# Task brief:
Give the entries again, word for word.
┌──
(** The helper [bookMotorcycleSection]. *)
Definition bookMotorcycleSection (db : DB) (areaId spotId vehicleId userId : Z)
    (qrKey : string) (now : Z) : Reply Booked * DB :=
  match SQL.select_by_key spotId
          (λ ps, (psec_parking_area_id ps =? areaId)
                   && String.eqb (psec_vehicle_type ps) "motorcycle"
                   && String.eqb (psec_section_mode ps) "capacity_only"
                   && SQL.gt0 (SQL.sub (SQL.sub (psec_capacity ps) (psec_parked_count ps))
                                       (psec_reserved_count ps))
                   && SQL.neS (psec_status ps) "unavailable")
          (parking_section db) with
  | None =>
      (Fail 400 "Recommended section is no longer available or is full/unavailable"
            (Some "SECTION_NOT_AVAILABLE") [], db)
  | Some assignedSection =>
      let parking_section_id := spotId in
      let spotNumber :=
        psec_section_name assignedSection +:+ "-"
          +:+ JS.num (JS.or0 (psec_reserved_count assignedSection) + 1) in
      let dummyParkingSpotId := 0 in
      let '(insertId, db1) :=
        insert_reservation
          {| r_user_id := userId; r_vehicle_id := Some vehicleId;
             r_parking_spots_id := dummyParkingSpotId;
             r_parking_section_id := Some parking_section_id;
             r_spot_number := Some spotNumber;
             r_time_stamp := now; r_start_time := None; r_end_time := None;
             r_booking_status := reserved; r_QR := qrKey;
             r_qr_key := Some qrKey |}
          db in
      let db2 :=
        update_section parking_section_id
          (set_counts id (λ c, SQL.add c (Some 1))) db1 in
      let qrCodeDataURL := toDataURL (JS.stringify_qrData qrKey) in
      let db3 := update_QR qrCodeDataURL insertId db2 in
      (Ok {| bk_reservationId := insertId;
             bk_qrCode := qrCodeDataURL;
             bk_qrKey := qrKey;
             bk_spotNumber := None;
             bk_startTime := None;
             bk_status := "reserved" |}, db3)
  end.

(** POST /book, from the conditional update of the spot to the reply.
    [db] is the database the statement runs on; a failure rolls back
    to it. *)
Definition claim_spot (db : DB) (spot : ParkingSpot) (vehicleId spotId userId : Z)
    (qrKey : string) (now : Z) : Reply Booked * DB :=
  let '(t, affectedRows) :=
    SQL.update
      (λ k p, (k =? spotId) && String.eqb (ps_status p) "available")
      (set_spot_status "reserved")
      (parking_spot db) in
  if decide (affectedRows = 0%nat) then
    (Fail 400
          "Parking spot was just booked by another user. Please try a different spot."
          (Some "SPOT_ALREADY_BOOKED") [], db)
  else
    let db1 := with_spots t db in
    let details := spotDetails db1 spotId in
    let spotNumber := (λ d, d.2 +:+ "-" +:+ d.1.1) <$> details in
    let parkingSectionId := (λ d, d.1.2) <$> details in
    let '(reservationId, db2) :=
      insert_reservation
        {| r_user_id := userId; r_vehicle_id := Some vehicleId;
           r_parking_spots_id := spotId;
           r_parking_section_id := parkingSectionId;
           r_spot_number := spotNumber;
           r_time_stamp := now; r_start_time := None; r_end_time := None;
           r_booking_status := reserved; r_QR := "";
           r_qr_key := Some qrKey |}
        db1 in
    let qrCodeDataURL := toDataURL (JS.stringify_qrData qrKey) in
    let db3 := update_QR qrCodeDataURL reservationId db2 in
    (Ok {| bk_reservationId := reservationId;
           bk_qrCode := qrCodeDataURL;
           bk_qrKey := qrKey;
           bk_spotNumber := Some (ps_spot_number spot);
           bk_startTime := None;
           bk_status := "reserved" |}, db3).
└──
# Answer for the task:
(** The helper [bookMotorcycleSection]. *)
Definition bookMotorcycleSection (db : DB) (areaId spotId vehicleId userId : Z)
    (qrKey : string) (now : Z) : Reply Booked * DB :=
  match SQL.select_by_key spotId
          (λ ps, (psec_parking_area_id ps =? areaId)
                   && String.eqb (psec_vehicle_type ps) "motorcycle"
                   && String.eqb (psec_section_mode ps) "capacity_only"
                   && SQL.gt0 (SQL.sub (SQL.sub (psec_capacity ps) (psec_parked_count ps))
                                       (psec_reserved_count ps))
                   && SQL.neS (psec_status ps) "unavailable")
          (parking_section db) with
  | None =>
      (Fail 400 "Recommended section is no longer available or is full/unavailable"
            (Some "SECTION_NOT_AVAILABLE") [], db)
  | Some assignedSection =>
      let parking_section_id := spotId in
      let spotNumber :=
        psec_section_name assignedSection +:+ "-"
          +:+ JS.num (JS.or0 (psec_reserved_count assignedSection) + 1) in
      let dummyParkingSpotId := 0 in
      let '(insertId, db1) :=
        insert_reservation
          {| r_user_id := userId; r_vehicle_id := Some vehicleId;
             r_parking_spots_id := dummyParkingSpotId;
             r_parking_section_id := Some parking_section_id;
             r_spot_number := Some spotNumber;
             r_time_stamp := now; r_start_time := None; r_end_time := None;
             r_booking_status := reserved; r_QR := qrKey;
             r_qr_key := Some qrKey |}
          db in
      let db2 :=
        update_section parking_section_id
          (set_counts id (λ c, SQL.add c (Some 1))) db1 in
      let qrCodeDataURL := toDataURL (JS.stringify_qrData qrKey) in
      let db3 := update_QR qrCodeDataURL insertId db2 in
      (Ok {| bk_reservationId := insertId;
             bk_qrCode := qrCodeDataURL;
             bk_qrKey := qrKey;
             bk_spotNumber := None;
             bk_startTime := None;
             bk_status := "reserved" |}, db3)
  end.

(** POST /book, from the conditional update of the spot to the reply.
    [db] is the database the statement runs on; a failure rolls back
    to it. *)
Definition claim_spot (db : DB) (spot : ParkingSpot) (vehicleId spotId userId : Z)
    (qrKey : string) (now : Z) : Reply Booked * DB :=
  let '(t, affectedRows) :=
    SQL.update
      (λ k p, (k =? spotId) && String.eqb (ps_status p) "available")
      (set_spot_status "reserved")
      (parking_spot db) in
  if decide (affectedRows = 0%nat) then
    (Fail 400
          "Parking spot was just booked by another user. Please try a different spot."
          (Some "SPOT_ALREADY_BOOKED") [], db)
  else
    let db1 := with_spots t db in
    let details := spotDetails db1 spotId in
    let spotNumber := (λ d, d.2 +:+ "-" +:+ d.1.1) <$> details in
    let parkingSectionId := (λ d, d.1.2) <$> details in
    let '(reservationId, db2) :=
      insert_reservation
        {| r_user_id := userId; r_vehicle_id := Some vehicleId;
           r_parking_spots_id := spotId;
           r_parking_section_id := parkingSectionId;
           r_spot_number := spotNumber;
           r_time_stamp := now; r_start_time := None; r_end_time := None;
           r_booking_status := reserved; r_QR := "";
           r_qr_key := Some qrKey |}
        db1 in
    let qrCodeDataURL := toDataURL (JS.stringify_qrData qrKey) in
    let db3 := update_QR qrCodeDataURL reservationId db2 in
    (Ok {| bk_reservationId := reservationId;
           bk_qrCode := qrCodeDataURL;
           bk_qrKey := qrKey;
           bk_spotNumber := Some (ps_spot_number spot);
           bk_startTime := None;
           bk_status := "reserved" |}, db3).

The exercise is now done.